IX Edizione

I grattacieli-foresta delle città del futuro

I grattacieli-foresta delle città del futuro

Conciliare la progettazione e la necessità di verde nelle aree urbane è sicuramente una delle esigenze più nitide del futuro, lo testimoniano i – sempre maggiori – progetti di grattacieli verdi. Quasi delle “foreste”, che – da non intendersi come sostitute di parchi urbani, di cui si sente forte il bisogno – sorgeranno in tantissime città del mondo. Ecco alcuni dei progetti più recenti.

Canopia” a Bordeaux

Si tratta di un progetto firmato dall’architetto Sou Fujimoto in collaborazione con lo studio francese Laisné Roussel e che apporterà nel quartiere residenziale della stazione ferroviaria di Saint-Jean una struttura architettonica, e naturalistica, dalle proporzioni ragguardevoli. Sono quattro, infatti, le torri progettate dai due studi – che misureranno un’area di 17.000 metri quadri – e che saranno arricchite da una folta vegetazione, sia negli spazi esterni che in quelli esterni. Le strutture, altre cinquanta metri, sono pensate per ospitare sulle facciate una serie di alberi e piante, disposte nella moltitudine di terrazzi previsti dal progetto.

“Urban Rural” a Istanbul

Un condominio sostenibile improntato sul design modulare e su materiali locali, con un grande utilizzo del verde negli spazi comuni e privati. Questo è il progetto dello studio Eray Carbajo per la città di Istanbul che potrebbe essere ultimato per il 2019. La struttura è un condominio che intende, concettualmente, avvicinare la campagna alla città, grazie alla creazione di un piano comune per tutti gli abitanti, in cui questi potranno sperimentare la coltivazione orticola, il giardinaggio, creando legami e rafforzando il senso di comunità. Concepito con le facciate che somigliano a un alveare, il condominio è composto da moduli esagonali che ne ottimizzano il volume, con cavità e terrazze in cui troveranno sede piante e fiori.

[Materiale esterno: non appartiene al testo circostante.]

(* ===== verification/CharState.v ===== *)
(** * Letter states and composition
    (src/src/core/engine/TypingEngine.h, TypingEngine.cpp)

    A [CharState] is what the engine keeps per letter: base, modifier, tone,
    case and the indices of the keystrokes it came from.  [Compose] renders it,
    [FromDecomposed] is the per-letter step of [SeedFromText].  A [size_t] index
    whose sentinel is [SIZE_MAX] is an [option nat]. *)

From S2P Require Import Prelude Tables Action.
Open Scope Z_scope.

Inductive Modifier := ModNone | Circumflex | Breve | Horn | Stroke.
Inductive Tone := ToneNone | Acute | Grave | Hook | Tilde | Dot.

#[export] Instance Modifier_eq_dec : EqDecision Modifier.
Proof. solve_decision. Defined.
#[export] Instance Tone_eq_dec : EqDecision Tone.
Proof. solve_decision. Defined.

(** The enums' underlying values, used by the validator. *)
Definition ModifierOrd (m : Modifier) : Z :=
  match m with ModNone => 0 | Circumflex => 1 | Breve => 2 | Horn => 3 | Stroke => 4 end.
Definition ToneOrd (t : Tone) : Z :=
  match t with ToneNone => 0 | Acute => 1 | Grave => 2 | Hook => 3 | Tilde => 4 | Dot => 5 end.

Record CharState := mkCS {
  cs_base : wchar;
  cs_mod : Modifier;
  cs_tone : Tone;
  cs_isUpper : bool;
  cs_synthetic : bool;
  cs_rawIdx : nat;
  cs_toneRawIdx : option nat
}.

#[export] Instance CharState_eq_dec : EqDecision CharState.
Proof. solve_decision. Defined.

Definition defaultCS : CharState := mkCS 0 ModNone ToneNone false false 0%nat None.
#[export] Instance CharState_inhabited : Inhabited CharState := populate defaultCS.

Definition set_base (b : wchar) (s : CharState) : CharState :=
  mkCS b (cs_mod s) (cs_tone s) (cs_isUpper s) (cs_synthetic s) (cs_rawIdx s) (cs_toneRawIdx s).
Definition set_mod (m : Modifier) (s : CharState) : CharState :=
  mkCS (cs_base s) m (cs_tone s) (cs_isUpper s) (cs_synthetic s) (cs_rawIdx s) (cs_toneRawIdx s).
Definition set_tone (t : Tone) (s : CharState) : CharState :=
  mkCS (cs_base s) (cs_mod s) t (cs_isUpper s) (cs_synthetic s) (cs_rawIdx s) (cs_toneRawIdx s).
Definition set_isUpper (u : bool) (s : CharState) : CharState :=
  mkCS (cs_base s) (cs_mod s) (cs_tone s) u (cs_synthetic s) (cs_rawIdx s) (cs_toneRawIdx s).
Definition set_synthetic (b : bool) (s : CharState) : CharState :=
  mkCS (cs_base s) (cs_mod s) (cs_tone s) (cs_isUpper s) b (cs_rawIdx s) (cs_toneRawIdx s).
Definition set_rawIdx (i : nat) (s : CharState) : CharState :=
  mkCS (cs_base s) (cs_mod s) (cs_tone s) (cs_isUpper s) (cs_synthetic s) i (cs_toneRawIdx s).
Definition set_toneRawIdx (i : option nat) (s : CharState) : CharState :=
  mkCS (cs_base s) (cs_mod s) (cs_tone s) (cs_isUpper s) (cs_synthetic s) (cs_rawIdx s) i.

Definition is_vowel_base (b : wchar) : bool :=
  (b =w L "a") || (b =w L "e") || (b =w L "i") ||
  (b =w L "o") || (b =w L "u") || (b =w L "y").

Definition IsVowel (s : CharState) : bool := is_vowel_base (cs_base s).
Definition CanHaveMod (s : CharState) : bool :=
  (cs_base s =w L "a") || (cs_base s =w L "e") || (cs_base s =w L "o") || (cs_base s =w L "u").
Definition IsD (s : CharState) : bool := cs_base s =w L "d".
Definition IsHorn (s : CharState) : bool := cs_mod s == Horn.
Definition HasModifier (s : CharState) : bool := cs_mod s != ModNone.
Definition HasTone (s : CharState) : bool := cs_tone s != ToneNone.
Definition IsEmpty (s : CharState) : bool := cs_base s =w 0.

(** ** Action to tone and modifier *)

Definition ActionToTone (a : TypingAction) : Tone :=
  match a with
  | ToneAcute => Acute
  | ToneGrave => Grave
  | ToneHook => Hook
  | ToneTilde => Tilde
  | ToneDot => Dot
  | _ => ToneNone
  end.

Definition ActionToVowel (a : TypingAction) : wchar :=
  match a with
  | CircumflexA => L "a"
  | CircumflexE => L "e"
  | CircumflexO => L "o"
  | _ => 0
  end.

Definition ActionToVniModifier (a : TypingAction) : Modifier :=
  match a with
  | VniCircumflex => Circumflex
  | VniHorn => Horn
  | VniBreve => Breve
  | VniStroke => Stroke
  | _ => ModNone
  end.

Definition ModifierIndex (m : Modifier) : option nat :=
  match m with
  | Circumflex => Some 0%nat
  | Breve => Some 1%nat
  | Horn => Some 2%nat
  | _ => None
  end.

Definition ToneIndex (t : Tone) : option nat :=
  match t with
  | Acute => Some 0%nat
  | Grave => Some 1%nat
  | Hook => Some 2%nat
  | Tilde => Some 3%nat
  | Dot => Some 4%nat
  | ToneNone => None
  end.

(** ** Composition: one state to one UTF-16 code unit *)

Definition apply_modifier (s : CharState) : wchar :=
  if (cs_mod s != ModNone) && IsVowel s then
    match VowelBaseIndex (cs_base s), ModifierIndex (cs_mod s) with
    | Some bi, Some mi =>
        let modified := table_at kModifiedVowel bi mi in
        if modified <>w 0 then modified else cs_base s
    | _, _ => cs_base s
    end
  else cs_base s.

Definition apply_tone (t : Tone) (ch : wchar) : wchar :=
  if t != ToneNone then
    match ToneBaseIndex ch, ToneIndex t with
    | Some ti, Some si => table_at kTonedVowel ti si
    | _, _ => ch
    end
  else ch.

Definition Compose (s : CharState) : wchar :=
  if IsEmpty s then 0
  else if IsD s && (cs_mod s == Stroke) then (if cs_isUpper s then 0x110 else 0x111)
  else
    let ch := apply_modifier s in
    let ch := apply_tone (cs_tone s) ch in
    if cs_isUpper s then ToUpperVietnamese ch else ch.

(** [ComposeAll]: the rendered buffer, empty states skipped. *)
Definition ComposeStates (l : list CharState) : wstring :=
  List.filter (fun ch => ch <>w 0) (map Compose l).

(** The switch of [SeedFromText] on the decomposed indices. *)
Definition FromDecomposed (d : Decomposed) (rawIdx : nat) : CharState :=
  let m := if dc_modIdx d =w 0 then Circumflex
           else if dc_modIdx d =w 1 then Breve
           else if dc_modIdx d =w 2 then Horn
           else if dc_modIdx d =w 3 then Stroke
           else ModNone in
  let t := if dc_toneIdx d =w 0 then Acute
           else if dc_toneIdx d =w 1 then Grave
           else if dc_toneIdx d =w 2 then Hook
           else if dc_toneIdx d =w 3 then Tilde
           else if dc_toneIdx d =w 4 then Dot
           else ToneNone in
  mkCS (dc_base d) m t (dc_isUpper d) false rawIdx None.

“Réalimenter Masséna” a Parigi

Il Bosco Verticale di Stefano Boeri continua a far scuola nel campo dell’architettura verde. Dopo l’annuncio del progetto per la Torre dei cedri a Losanna, il concept di un palazzo arricchito da una folta vegetazione è arrivato a Parigi ed è confluito nel progetto degli architetti dello studio DGT, che realizzeranno la loro versione nel 13esimo arrondissement cittadino. Il progetto è all’interno di un piano di ripensamento della città di Parigi, volto alla creazione di architetture urbane verdi ed innovative. La torre, infatti, sarà interamente rivestita di legno e ospiterà spazi adibiti alla ricerca sull’agricoltura, le arti e la cultura ecologista.

“1Hotel” a Parigi

Firmato da Kengo Kuma and Associates il progetto di 1Hotel è un complesso dedicato ai turisti che fa dell’elemento verde la sua cifra fondamentale. Situato sulle rive del fiume Senna, lungo l’Avenue de France, l’edificio si presenta come un vero e proprio polmone verde, connotato da facciate di legno dove avranno sede le piante. Le facciate-giardino, secondo studi progettuali, potranno contribuire a ridurre le temperature della zona limitrofa all’hotel di circa 3 gradi, regalando ai cittadini e ai turisti un’isola verde, più fresca, dedicata alla socializzazione e alle attività immerse nella natura. Oltre al 1Hotel di Kengo Kuma, infatti, il complesso ospiterà un grande parco urbano progettato dai paesaggisti di Horticulture & Jardins e di Atelier Georges, creando un luogo che punti a migliorare la qualità della vita dei residenti.

Liuzhou Forest City in Cina

Liuzhou Forest City è un progetto già avviato di Stefano Boeri Architetti che sarà realizzato a Nord di Liuzhou, in Cina, entro il 2020. Una volta ultimata, la nuova e prima Città Foresta cinese ospiterà 30.000 abitanti e sarà in grado ogni anno di assorbire circa 10.000 tonnellate di Co2 e 57 tonnellate di polveri sottili, producendo circa 900 tonnellate di ossigeno.